アメリカ大陸在来イヌの起源と現代のイヌへの影響(追記有)

 アメリカ大陸在来イヌの起源と現代のイヌへの影響に関する研究(Leathlobhair et al., 2018)が報道されました。『サイエンス』のサイトには解説記事が掲載されています。アメリカ大陸には古くからイヌがおり、アメリカ大陸最初のイヌは暦年代で10190~9630年前と推定されているので、アメリカ大陸への人類最初の拡散よりも数千年遅れたようです。19世紀にアメリカ大陸在来イヌを見たヨーロッパ系アメリカ人は、ヨーロッパ系のイヌとは異なりオオカミに似ていることに驚きました。しかし、アメリカ大陸在来イヌの起源と、現代のイヌへの影響については、多くが未解明です。

 本論文は、10000~1000年前頃におよぶ、北アメリカ大陸とシベリアのイヌのDNAを解析しました。内訳は、71匹分のミトコンドリアDNA(mtDNA)と7匹の核DNAです。これらは現代および古代の145頭のイヌと比較されました。その結果、アメリカ大陸の品古代イヌは他のイヌに見られない遺伝的特徴を有している、と明らかになりました。19世紀にヨーロッパ系アメリカ人が遭遇したアメリカ大陸在来イヌは、ヨーロッパ系のイヌとは遺伝的に異なっていたわけです。
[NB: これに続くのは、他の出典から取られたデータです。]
Lemma ok_install X Y ti ep rights k : ipc_ok X Y k -> (ti < SF_MAX_TASKS)%nat -> (ep < ENDPOINTS)%nat ->
  e_owner (endpoint k ep) <> 0 -> (gone (task k ti) -> Y ti) ->
  ipc_ok X Y (install ti ep rights k).2 /\
  (cap_slot (task k ti) <> None -> ipc_ok (fun e => X e /\ e <> ep) Y (install ti ep rights k).2).
Proof.
  intros [B Hl Hg] Hti Hep Ho Hgo. destruct (install ti ep rights k) as [h k'] eqn:Ei. simpl.
  destruct (install_spec ti ep rights k h k' B Hti Ei) as [(-> & -> & Hn)|(s & Hs & Hh & Hgen & Hv & ->)].
  { split; [done|]. intros; congruence. }
  destruct (cap_slot_Some _ _ Hs) as (Hsl & Hse & _). change (caps (task k ti) !!! s) with (cap_of k ti s) in Hse.
  set (c := MkCap _ _ _ _). set (k' := set_cap ti s (fun _ => c) k).
  assert (C : forall tj r, cap_of k' tj r = if decide (ti = tj /\ s = r) then c else cap_of k tj r).
  { intros tj r. unfold k'. rewrite cap_set, (inv_tasks k B), (inv_caps k B). repeat case_decide; naive_solver. }
  assert (F : forall tj, pid (task k' tj) = pid (task k tj) /\ t_state (task k' tj) = t_state (task k tj) /\
    wait_endpoint (task k' tj) = wait_endpoint (task k tj) /\ length (caps (task k' tj)) = length (caps (task k tj)))
    by (intros tj; destruct (set_cap_fields ti s (fun _ => c) k tj) as (? & ? & ? & ? & ?); auto).
  assert (Hbase : ipc_base k').
  { pose proof B as [B1 B2 B3 B4 B5 B6 B7 B8]. constructor.
    - unfold k', set_cap. by rewrite length_set_task.
    - intros tj. destruct (F tj) as (_ & _ & _ & ->). done.
    - done.
    - done.
    - intros tj r. rewrite C. case_decide; [|done]. pose proof (B5 ti s). simpl. lia.
    - intros tj r. unfold names. rewrite C. case_decide; [|apply B6]. intros _. exists ep. done.
    - intros tj. destruct (F tj) as (_ & -> & -> & _). apply B7.
    - intros tj. destruct (F tj) as (-> & -> & _ & _). apply B8. }
  assert (Hnames : forall tj r e, names k tj r e -> names k' tj r e).
  { intros tj r e Hn. unfold names in *. rewrite C. case_decide as Hd; [|done]. destruct Hd as [<- <-]. lia. }
  assert (Hgone : gone_but Y k').
  { intros tj r Hy. unfold gone. destruct (F tj) as (_ & -> & _ & _). intros Hgj. rewrite C. case_decide as Hd.
    - destruct Hd as [<- <-]. by destruct Hy; apply Hgo.
    - by apply Hg. }
  split; [|intros _]; (constructor; [done| |done]); intros e Hx He.
  - destruct (Hl e Hx He) as (tj & r & Hn). exists tj, r. auto.
  - destruct (decide (e = ep)) as [->|Hne].
    + exists ti, s. unfold names. rewrite C, decide_True by done. done.
    + destruct (Hl e ltac:(tauto) He) as (tj & r & Hn). exists tj, r. auto.
Qed.

(** ** Losing capabilities *)

(** The same capability, or the same capability cleared. *)
Definition cap_le (c c' : Cap) : Prop := c' = c \/ c' = c <| c_endpoint := 0 |>.
Definition shrinks k k' : Prop := forall ti s, cap_le (cap_of k ti s) (cap_of k' ti s).

#[export] Instance shrinks_preorder : PreOrder shrinks.
Proof.
  split; [intros k ti s; by left|]. intros k1 k2 k3 H1 H2 ti s. unfold cap_le.
  destruct (H1 ti s) as [E1|E1], (H2 ti s) as [E2|E2]; rewrite E2, E1; auto.
Qed.

Lemma cleared_le i c : cap_le c (cleared i c).
Proof. unfold cleared, cap_le. destruct (_ =? _); auto. Qed.

Lemma shrinks_same k k' : tasks k' = tasks k -> shrinks k k'.
Proof. intros E ti s. left. unfold cap_of, task. by rewrite E. Qed.

Lemma shrinks_set_task i f k : (forall t, caps (f t) = caps t) -> shrinks k (set_task i f k).
Proof.
  intros Hf ti s. left. unfold cap_of. rewrite task_set. case_decide as Hd; [|done]. destruct Hd as [-> _]. by rewrite Hf.
Qed.

Lemma shrinks_invalidate i k : length (tasks k) = SF_MAX_TASKS -> (i < length (endpoints k))%nat -> shrinks k (invalidate i k).
Proof. intros Hl Hi ti s. rewrite invalidate_cap by done. apply cleared_le. Qed.

Lemma shrinks_zero k k' ti s : shrinks k k' -> c_endpoint (cap_of k ti s) = 0 -> c_endpoint (cap_of k' ti s) = 0.
Proof. intros Hs E. destruct (Hs ti s) as [-> | ->]; done. Qed.

(** ** Closing *)

Lemma referenced_true k ep : ipc_base k -> referenced k ep = true <-> exists ti s, names k ti s ep.
Proof.
  intros B. unfold referenced. destruct (find_index _ SF_MAX_TASKS) as [j|] eqn:Ef.
  - split; [intros _|done]. apply find_index_Some in Ef as (Hj & Hp & _).
    destruct (find_index _ CAPS) as [s|] eqn:Es; [|done]. apply find_index_Some in Es as (Hs & Hn & _).
    exists j, s. unfold names. by apply Z.eqb_eq in Hn.
  - split; [done|]. intros (ti & s & Hn). destruct (names_range k ti s ep B Hn) as [Hti Hs].
    rewrite find_index_None in Ef. specialize (Ef ti Hti). simpl in Ef.
    destruct (find_index _ CAPS) as [r|] eqn:Er; [done|]. rewrite find_index_None in Er. specialize (Er s Hs). simpl in Er.
    unfold names in Hn. rewrite Hn, Z.eqb_refl in Er. done.
Qed.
 mtDNAの解析でアメリカ大陸在来イヌと最も類似していたのは、シベリアの北方にあるジョホフ(Zhokhov)島の9000年前頃のイヌでした。両系統の推定分岐年代は16000年前頃で、この頃にイヌが家畜化された、との見解も提示されています。アメリカ大陸在来イヌの起源は、北アメリカ大陸のオオカミではなく、シベリアの集団だと考えられます。先コロンブス期のアメリカ大陸のイヌ7匹の核DNA解析でも、アメリカ大陸の在来イヌは他のイヌと遺伝的に異なっており、最も近い現生種はアラスカンマラミュートやシベリアンハスキーのような北極圏の品種と明らかになりました。

 アメリカ大陸在来イヌ系統は、現代のイヌに遺伝的影響をほとんど与えていません。これに関しては、アメリカ大陸先住民集団がヨーロッパ系人類集団のアメリカ大陸への侵出にともない、大打撃を受けたこととの類似性が指摘されています。ヨーロッパ系のイヌがアメリカ大陸へと導入されたことで、アメリカ大陸在来イヌ系統は衰退していったのではないか、というわけです。また、ヨーロッパ系アメリカ人がオオカミに似た外見のアメリカ大陸在来イヌを駆除した影響があった可能性も指摘されています。このように、アメリカ大陸在来イヌ系統は現代のイヌにほとんど遺伝的影響を及ぼしていないようですが、イヌ性感染腫瘍に関しては、アメリカ大陸在来イヌ系統から現代のイヌへの影響が指摘されています。


参考文献:
Leathlobhair MN. et al.(2018): The evolutionary history of dogs in the Americas. Science, 361, 6397, 81–85.
https://dx.doi.org/10.1126/science.aao4776


追記(2018年7月9日)
 ナショナルジオグラフィックでも報道されました。